§ What you are asked to do
Work out how many lines in the data hold the word "unfold", and reply with that number only.

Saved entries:
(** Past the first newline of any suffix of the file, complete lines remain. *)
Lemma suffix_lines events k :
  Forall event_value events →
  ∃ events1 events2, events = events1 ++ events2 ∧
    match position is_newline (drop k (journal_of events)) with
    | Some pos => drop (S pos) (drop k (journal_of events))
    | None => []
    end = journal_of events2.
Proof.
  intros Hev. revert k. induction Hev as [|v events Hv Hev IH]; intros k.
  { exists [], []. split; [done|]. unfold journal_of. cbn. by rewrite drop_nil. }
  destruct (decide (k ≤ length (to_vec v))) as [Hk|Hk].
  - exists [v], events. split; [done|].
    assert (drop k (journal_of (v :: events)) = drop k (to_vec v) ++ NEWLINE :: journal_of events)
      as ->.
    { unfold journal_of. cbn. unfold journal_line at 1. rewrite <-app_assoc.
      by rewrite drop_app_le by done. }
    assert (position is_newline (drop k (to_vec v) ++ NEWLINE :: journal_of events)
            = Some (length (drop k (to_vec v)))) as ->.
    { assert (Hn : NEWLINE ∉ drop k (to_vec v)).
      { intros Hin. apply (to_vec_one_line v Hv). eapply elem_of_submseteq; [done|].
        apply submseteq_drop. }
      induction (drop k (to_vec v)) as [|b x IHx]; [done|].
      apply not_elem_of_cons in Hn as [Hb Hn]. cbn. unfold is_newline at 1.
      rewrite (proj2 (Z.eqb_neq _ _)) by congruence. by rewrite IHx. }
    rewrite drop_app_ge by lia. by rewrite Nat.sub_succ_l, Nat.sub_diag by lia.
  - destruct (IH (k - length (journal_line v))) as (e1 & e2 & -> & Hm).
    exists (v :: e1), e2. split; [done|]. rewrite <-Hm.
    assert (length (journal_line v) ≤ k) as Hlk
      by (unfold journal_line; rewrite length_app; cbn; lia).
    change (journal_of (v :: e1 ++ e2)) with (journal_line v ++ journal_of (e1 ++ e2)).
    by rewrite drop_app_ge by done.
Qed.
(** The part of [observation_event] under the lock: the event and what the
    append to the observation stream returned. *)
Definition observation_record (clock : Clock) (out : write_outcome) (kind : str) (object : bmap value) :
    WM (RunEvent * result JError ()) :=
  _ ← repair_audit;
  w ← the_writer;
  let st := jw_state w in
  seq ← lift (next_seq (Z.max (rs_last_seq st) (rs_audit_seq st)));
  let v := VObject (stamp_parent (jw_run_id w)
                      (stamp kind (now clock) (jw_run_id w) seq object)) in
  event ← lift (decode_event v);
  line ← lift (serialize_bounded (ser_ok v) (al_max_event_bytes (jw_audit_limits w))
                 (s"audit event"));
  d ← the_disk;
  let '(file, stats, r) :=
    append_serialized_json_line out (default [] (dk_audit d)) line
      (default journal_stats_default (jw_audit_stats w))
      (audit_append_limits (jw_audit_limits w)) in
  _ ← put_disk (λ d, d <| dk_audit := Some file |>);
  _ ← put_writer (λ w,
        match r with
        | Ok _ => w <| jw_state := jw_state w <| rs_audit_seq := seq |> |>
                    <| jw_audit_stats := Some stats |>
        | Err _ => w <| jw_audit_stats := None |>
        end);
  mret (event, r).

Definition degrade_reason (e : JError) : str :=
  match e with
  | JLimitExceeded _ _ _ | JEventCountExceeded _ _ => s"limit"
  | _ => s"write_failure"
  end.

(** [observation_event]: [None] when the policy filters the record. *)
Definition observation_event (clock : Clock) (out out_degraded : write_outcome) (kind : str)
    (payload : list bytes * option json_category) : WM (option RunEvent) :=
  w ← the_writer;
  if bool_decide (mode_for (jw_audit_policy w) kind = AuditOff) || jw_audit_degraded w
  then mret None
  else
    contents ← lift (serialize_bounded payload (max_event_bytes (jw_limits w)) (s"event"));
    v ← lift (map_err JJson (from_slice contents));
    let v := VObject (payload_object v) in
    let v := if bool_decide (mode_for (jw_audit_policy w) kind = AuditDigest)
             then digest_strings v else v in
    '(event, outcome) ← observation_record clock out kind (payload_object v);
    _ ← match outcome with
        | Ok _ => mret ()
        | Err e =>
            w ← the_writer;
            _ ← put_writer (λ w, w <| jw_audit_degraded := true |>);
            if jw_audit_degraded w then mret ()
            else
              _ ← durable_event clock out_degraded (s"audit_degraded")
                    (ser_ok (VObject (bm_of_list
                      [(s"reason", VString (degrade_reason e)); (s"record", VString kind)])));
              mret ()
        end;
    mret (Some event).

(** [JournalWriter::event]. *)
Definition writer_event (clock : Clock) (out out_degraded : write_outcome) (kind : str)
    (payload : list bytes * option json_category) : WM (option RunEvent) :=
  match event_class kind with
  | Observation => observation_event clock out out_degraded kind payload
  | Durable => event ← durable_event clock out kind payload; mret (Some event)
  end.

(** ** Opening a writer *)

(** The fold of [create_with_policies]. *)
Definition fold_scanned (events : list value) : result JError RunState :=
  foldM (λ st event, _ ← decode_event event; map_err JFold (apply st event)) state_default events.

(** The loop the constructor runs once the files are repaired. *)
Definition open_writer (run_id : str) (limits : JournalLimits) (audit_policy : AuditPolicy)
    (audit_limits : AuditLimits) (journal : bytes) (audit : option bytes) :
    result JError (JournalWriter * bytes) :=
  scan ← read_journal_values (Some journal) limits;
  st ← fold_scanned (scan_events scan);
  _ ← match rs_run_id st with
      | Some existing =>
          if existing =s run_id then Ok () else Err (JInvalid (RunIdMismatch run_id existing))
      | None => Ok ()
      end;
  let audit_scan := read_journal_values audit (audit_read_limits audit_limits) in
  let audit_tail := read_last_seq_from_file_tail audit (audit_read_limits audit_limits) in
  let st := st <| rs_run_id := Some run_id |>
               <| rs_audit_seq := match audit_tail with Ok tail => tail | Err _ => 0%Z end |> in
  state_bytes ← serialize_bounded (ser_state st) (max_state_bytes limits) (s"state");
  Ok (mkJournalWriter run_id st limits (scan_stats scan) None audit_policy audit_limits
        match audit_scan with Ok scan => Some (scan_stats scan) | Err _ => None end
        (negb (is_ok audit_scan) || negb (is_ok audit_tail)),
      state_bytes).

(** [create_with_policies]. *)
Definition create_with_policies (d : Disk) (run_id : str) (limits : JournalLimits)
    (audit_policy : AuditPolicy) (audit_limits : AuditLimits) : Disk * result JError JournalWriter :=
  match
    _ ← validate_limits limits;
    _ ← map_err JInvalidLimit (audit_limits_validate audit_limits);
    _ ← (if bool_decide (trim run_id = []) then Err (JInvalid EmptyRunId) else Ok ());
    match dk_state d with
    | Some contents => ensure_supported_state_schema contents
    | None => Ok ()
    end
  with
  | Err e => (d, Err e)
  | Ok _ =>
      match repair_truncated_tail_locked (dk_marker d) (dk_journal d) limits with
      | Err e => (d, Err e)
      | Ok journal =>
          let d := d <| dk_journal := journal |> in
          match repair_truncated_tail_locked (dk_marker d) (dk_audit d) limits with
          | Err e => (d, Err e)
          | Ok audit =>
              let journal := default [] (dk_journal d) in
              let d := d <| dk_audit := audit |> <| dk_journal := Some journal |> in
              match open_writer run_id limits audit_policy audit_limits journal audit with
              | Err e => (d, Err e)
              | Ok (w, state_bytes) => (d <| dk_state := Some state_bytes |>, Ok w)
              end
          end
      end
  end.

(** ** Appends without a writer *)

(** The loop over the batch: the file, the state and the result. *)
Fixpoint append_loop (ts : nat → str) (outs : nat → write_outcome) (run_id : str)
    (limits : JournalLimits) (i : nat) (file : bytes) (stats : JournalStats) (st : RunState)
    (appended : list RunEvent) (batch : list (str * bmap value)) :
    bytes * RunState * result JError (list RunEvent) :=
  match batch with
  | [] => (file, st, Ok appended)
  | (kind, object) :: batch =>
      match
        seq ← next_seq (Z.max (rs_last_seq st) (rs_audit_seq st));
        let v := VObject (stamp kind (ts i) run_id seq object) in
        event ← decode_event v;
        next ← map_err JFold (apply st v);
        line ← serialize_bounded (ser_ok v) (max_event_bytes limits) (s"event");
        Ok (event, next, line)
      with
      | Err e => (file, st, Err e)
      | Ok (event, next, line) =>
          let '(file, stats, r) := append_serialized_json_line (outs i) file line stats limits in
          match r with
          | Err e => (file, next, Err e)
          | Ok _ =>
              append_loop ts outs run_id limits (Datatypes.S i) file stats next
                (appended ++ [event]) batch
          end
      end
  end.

§ Reply to the exercise
4